To our knowledge, one new finding in our study is the impact of experience of induced abortion, but not of childbirth, on STI knowledge. Those who have experienced an induced abortion might have been provided information, by healthcare providers, about the prevention of unwanted pregnancies, which is associated with STI knowledge. However, women who go to health facilities for childbirth might not receive information about diseases related to sexuality. Thus, how healthcare providers phrase their information may play an important role in improving people's STI knowledge.

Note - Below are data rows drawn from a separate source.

Lemma insn_chains_ok o inst : in_s 16 o -> insn_typed inst -> Forall chain_ok (insn_chains o inst).
Proof.
  intros Ho Ht. assert (Hd : forall d, in_u 4 (to_dst true d)) by (intros d; pose proof (to_dst_range d); unfold in_u; lia).
  assert (Hs : forall d, in_u 4 (to_src d)) by (intros d; pose proof (to_src_range d); unfold in_u; lia).
  assert (Hm32 : forall imm, in_s 32 (imm mod 32)) by (intros imm; pose proof (Z.mod_pos_bound imm 32); unfold in_s; lia).
  assert (Hm64 : forall imm, in_s 32 (imm mod 64)) by (intros imm; pose proof (Z.mod_pos_bound imm 64); unfold in_s; lia).
  assert (H4 : in_u 4 0) by done. assert (H16 : in_s 16 0) by done. assert (H32 : in_s 32 0) by done.
  assert (Hsw : in_s 32 16 /\ in_s 32 32 /\ in_s 32 64) by done.
  case_insn inst; cbn [insn_typed source_typed nonzero_typed] in Ht; repeat (apply Forall_cons; split); try apply Forall_nil_2;
    refine (conj _ (conj _ (conj _ _))); cbn [head_chain source_chain shift_chain nonzero_chain ch_dst ch_src ch_imm ch_off ch_method shift_bits swap_size_i64];
    first [assumption|apply Hd|apply Hs|apply Hm32|apply Hm64|apply Hsw|apply Ht].
Qed.

(** The class of an instruction, and that it passes the checks that do not depend on its place. *)
Lemma head_class (v : SBPFVersion) o inst : v <> V2 -> insn_typed inst -> legacy_load inst = false ->
  let c := head_chain o inst in
  exists cl, opcode_class v (c.(ch_dst) =? 10) (chain_opcode c.(ch_method)) = Some cl /\
    match cl with
    | ClassPlain | ClassStore => True
    | ClassLddw => is_load inst = true
    | ClassNonzeroImm => c.(ch_imm) <> 0
    | ClassEndian => c.(ch_imm) = 16 \/ c.(ch_imm) = 32 \/ c.(ch_imm) = 64
    | ClassShift bits => 0 <= c.(ch_imm) < bits
    | ClassJump => c.(ch_off) = o /\ jump_of inst <> None
    | ClassStackBump | ClassCallx => False
    end /\
    (c.(ch_src) <= 10 /\ (c.(ch_dst) <= 9 \/ c.(ch_dst) = 10 /\ (cl = ClassStore \/ cl = ClassStackBump))) /\
    (chain_opcode c.(ch_method) =? LD_DW_IMM) = is_load inst.
Proof.
  intros Hv Ht Hl. cbv zeta.
  assert (Hd : forall d, (to_dst true d =? 10) = false /\ to_dst true d <= 9) by (intros d; pose proof (to_dst_range d); lia).
  assert (Hs : forall d, to_src d <= 10) by (intros d; pose proof (to_src_range d); lia).
  assert (Hss : forall d, (to_src d =? 10) = true /\ to_src d = 10 \/ (to_src d =? 10) = false /\ to_src d <= 9) by (intros d; pose proof (to_src_range d); lia).
  assert (Hm : forall imm, 0 <= imm mod 64 < 64 /\ 0 <= imm mod 32 < 32) by (intros imm; pose proof (Z.mod_pos_bound imm 64); pose proof (Z.mod_pos_bound imm 32); lia).
  case_insn inst; try discriminate Hl; clear Hl; cbn [head_chain source_chain shift_chain nonzero_chain ch_dst ch_src ch_imm ch_off ch_method shift_bits swap_size_i64];
    try (match goal with |- context [to_src ?d =? 10] => destruct (Hss d) as [[-> ?]|[-> ?]] end);
    rewrite ?(proj1 (Hd _)); destruct v; try congruence; (eexists; split; [vm_compute; reflexivity|]);
    (split; [|split; [|reflexivity]]); try done; try (split; [first [apply Hs|done]|]; first [left; apply Hd|left; done|right; split; [done|left; done]]);
    try (by apply Ht); first [apply Hm|vm_compute; intuition congruence].
Qed.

Furthermore, the analysis showed that the intra-cluster correlation coefficient was significantly greater than 0 (p < 0.01), which indicated the existence of relations between knowledge levels of women in each cluster. This may be caused by information acquired from peers/friends within the cluster. This could be easily understood by the fact that women having symptoms usually seek help or advice from peers/friends and healthcare providers . Studies in Vietnam and elsewhere show that HIV/AIDS information is derived mainly from friends , healthcare providers , and mass media [20, 24, 32]. Therefore, peer/friend education, informal conversations between women within clusters, mass communication, and the use of healthcare providers as means of providing information to the community should be taken into consideration when designing and implementing intervention programmes.

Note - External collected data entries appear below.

Lemma smart_meter : in_u 64 (Z.shiftl 1 16).
Proof. done. Qed.
(* fuzz/fuzz_targets/smart.rs:31-71, fuzz_target *)
Definition fuzz_smart (template : ConfigTemplate) (prog : list GrammarAware.FuzzedInstruction) (mem : list Z) (arch : Arch)
    : Exec (Interpreter TestContextObject) unit :=
  run_fuzzed template (code_into_bytes (GrammarAware.make_program prog arch)) mem (Z.shiftl 1 16) smart_meter.

(* fuzz/fuzz_targets/verify_semantic_aware.rs:24-39, fuzz_target *)
Definition fuzz_verify {E} (only_verified : bool) (template : ConfigTemplate) (prog : list (SemanticAware.FuzzedInstruction only_verified)) : Exec E unit :=
  let! code := SemanticAware.make_program prog in
  unwrap (verify (code_into_bytes code) template.(ct_sbpf_version)).
End Targets.

(** * Lemmas *)

(** The ranges of a template. *)
Definition template_ok (t : ConfigTemplate) : Prop :=
  1 <= t.(ct_max_call_depth) <= 256 /\ 0 <= t.(ct_instruction_meter_checkpoint_distance) < 2 ^ 16 /\ 0 <= t.(ct_noop_instruction_rate) < 2 ^ 16.

Lemma template_arbitrary_ok `{Unstructured U} (u : U) : safe (template_arbitrary u) (fun r => template_ok r.1).
Proof.
  unfold template_arbitrary. pose proof arbitrary_u8_range as H8. pose proof arbitrary_u16_range as H16.
  specialize (H16 u) as Hb. destruct (arbitrary_u16 u) as [[bools u1]| |]; cbn [exec_bind safe] in *; [|done..].
  specialize (H8 u1) as Hv. destruct (arbitrary_u8 u1) as [[version u2]| |]; cbn [exec_bind safe] in *; [|done..].
  specialize (H8 u2) as Hd. destruct (arbitrary_u8 u2) as [[depth u3]| |]; cbn [exec_bind safe] in *; [|done..].
  unfold in_u in Hd. cbn in Hd. unfold u64_add. rewrite (proj2 (Z.leb_le _ _)) by (unfold u64_max; lia). cbn [exec_bind].
  specialize (H16 u3) as Hm. destruct (arbitrary_u16 u3) as [[distance u4]| |]; cbn [exec_bind safe] in *; [|done..].
  specialize (H16 u4) as Hr. destruct (arbitrary_u16 u4) as [[rate u5]| |]; cbn [exec_bind safe] in *; [|done..].
  unfold template_ok, in_u in *. cbn in *. lia.
Qed.

Lemma template_config_ok (t : ConfigTemplate) : template_ok t -> config_ok (template_config t).
Proof. intros (Hd & Hm & Hr). split; cbn; try done; lia. Qed.

(** An executable made from text. *)
Lemma text_executable `{Hash : Murmur3} (text : list Z) (config : Config) (v : SBPFVersion) : text <> [] -> bytes_ok text ->
  exists e, from_text_bytes text (new_loader config) v default_registry = Ret e /\ loaded_ok text (new_loader config) e /\
    e.(Executable.sbpf_version) = v /\ e.(Executable.elf_bytes) = text /\
    e.(ro_section) = Borrowed (if enable_lower_rodata_vaddr v then MM_RODATA_START else MM_BYTECODE_START) (0, zlen text) /\
    (forall E, get_text_bytes (E := E) e = Ret (MM_BYTECODE_START, text)).
Proof.
  intros Hne Hb. assert (Hpos : 0 < zlen text) by (destruct text; [done|rewrite zlen_cons; pose proof (zlen_nonneg text); lia]).
  unfold from_text_bytes, new_from_text_bytes. change (lookup_by_name default_registry entrypoint_name) with (@None (list Z * Z)).
  unfold register_function_hashed_legacy. cbn [get_config new_loader Program.config expect exec_bind].
  replace (if negb (static_syscalls v) then _ else _) with (Ret (E := ElfError) (if negb (static_syscalls v) then hash_symbol_name entrypoint_name else as_u32 0))
    by (by destruct (negb _)).
  cbn [exec_bind]. set (key := if negb _ then _ else _). unfold register_function. change (default_registry !! key) with (@None (list Z * Z)).
  cbn [exec_bind exec_map_err]. eexists. split; [done|]. split; [|by repeat split; intros; unfold get_text_bytes; cbn; rewrite slice_range_all].
  assert (Hin : range_in text (0, zlen text)) by (split; cbn; lia). split; cbn; try done; try lia.
  intros k name pc Hk. unfold lookup_by_key in Hk. destruct (decide (key = k)) as [->|].
  - rewrite lookup_insert_eq in Hk. by injection Hk as _ <-.
  - by rewrite lookup_insert_ne in Hk.
Qed.

Section Runs.
Context `{Al : Allocator} `{Hfits : !AllocatorFits} `{Bo : LittleEndian} `{Hash : Murmur3}.
Context (rust_of : BuiltinFunction -> RustFunction TestContextObject) (Hrust : forall f, RustOk (rust_of f)).

(** Where the host puts the program, an empty slice and the input. *)
Record placement_ok (pl : Placement) (prog : list Z) (mem_ptr : Z) (mem : list Z) : Prop := {
  po_prog : 0 <= pl.(elf_ptr) /\ pl.(elf_ptr) + zlen prog < 2 ^ 64;
  po_empty : in_u 64 pl.(empty_ptr);
  po_mem : 0 <= mem_ptr /\ mem_ptr + zlen mem < 2 ^ 64;
}.

Lemma fuzz_setup (t : ConfigTemplate) (pl : Placement) (e : Executable) (prog mem : list Z) (mem_ptr : Z) : template_ok t ->
  e.(Executable.elf_bytes) = prog -> zlen prog <= 2 ^ 32 -> bytes_ok prog -> bytes_ok mem -> placement_ok pl prog mem_ptr mem ->
  e.(ro_section) = Borrowed (if enable_lower_rodata_vaddr t.(ct_sbpf_version) then MM_RODATA_START else MM_BYTECODE_START) (0, zlen prog) ->
  test_setup (template_config t) pl e (place_slice pl.(elf_ptr) prog (place_slice mem_ptr mem ∅)) mem_ptr (zlen mem).
Proof.
  intros (Hd & _) He Hl Hb Hm [[Hp0 Hp1] Hempty [Hm0 Hm1]] Hro.
  destruct (place_slice_ok mem_ptr mem ∅ Hm ltac:(apply map_Forall_empty)) as (Hok1 & Hmap1 & _).
  destruct (place_slice_ok pl.(elf_ptr) prog _ Hb Hok1) as (Hok2 & Hmap2 & Hdom). pose proof (zlen_nonneg prog). pose proof (zlen_nonneg mem).
  split; rewrite ?Hro, ?He; try done.
  - intros _. exists 12. done.
  - change (stack_frame_size (template_config t)) with 4096. cbn [template_config max_call_depth]. lia.
  - cbn [ro_extent fst snd]. change MM_RODATA_START with 0. change MM_BYTECODE_START with (2 ^ 32). change MM_STACK_START with (2 * 2 ^ 32).
    destruct (enable_lower_rodata_vaddr _); (split; [lia|split; [lia|done]]).
  - split_and!; try done. by apply (host_mapped_subset _ _ _ _ Hdom).
Qed.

Since we had no drop-outs, one might question how we obtained such a high response rate. This was probably due to a number of different reasons. Firstly, we have had good cooperation with the households and the commitment of local authorities to the FilaBavi. Secondly, the interviewers were female surveyors of FilaBavi, who have been well-trained in doing household surveys and have created good relationships with households. The face-to-face interview can clarify questions, and usually get high response rates because the presence of the interviewer encourages participation and involvment of participants . Thirdly, the purposes and procedures of the study were clearly explained before the data collection and the married women were eager to participate in the gynaecological examination to be performed by experienced female doctors from Hanoi together with some sophisticated tests and treatment provided free of charge . Lastly, when designing the study and planning for data collection, we deliberately chose the most appropriate time of the year in order to avoid the harvest period and thus facilitate the participation of the study subjects.
According to the pilot study, it was too sensitive and impossible to include questions about respondents' and/or their husbands'/partners' sexual behaviours or risks for STI/HIV. Furthermore, the topic of this study is possibly sensitive for face-to-face interviews and people are reluctant to disclose their sexual behaviours and may be reluctant to express even their knowledge. Besides, respondents might felt that their answers were not anonymous since the surveyors lived in the area and were known to them and would also come back again for the routine data collection of FilaBavi, therefore, they might have been less informative or open. Consequently, our results possibly underestimated women's knowledge about STI, especially unmarried women's, and did not reflect the magnitude of risks that women and their husbands/partners are engaged in. These problems might have been less by using a self-administered questionnaire . Because of the selection of only women, our results are presumably representative of the female part of the population in Bavi district and possibly other rural areas of Vietnam.
Concerning the scoring, the answers were not weighed since we assumed each item equally. Alternative regression models using weighed scores were also performed (results not presented); the outcomes however, did not differ. We considered the interviewer variances had no significant impact on the results as the intra interviewer correlation coefficient was small (ICC = 0.08).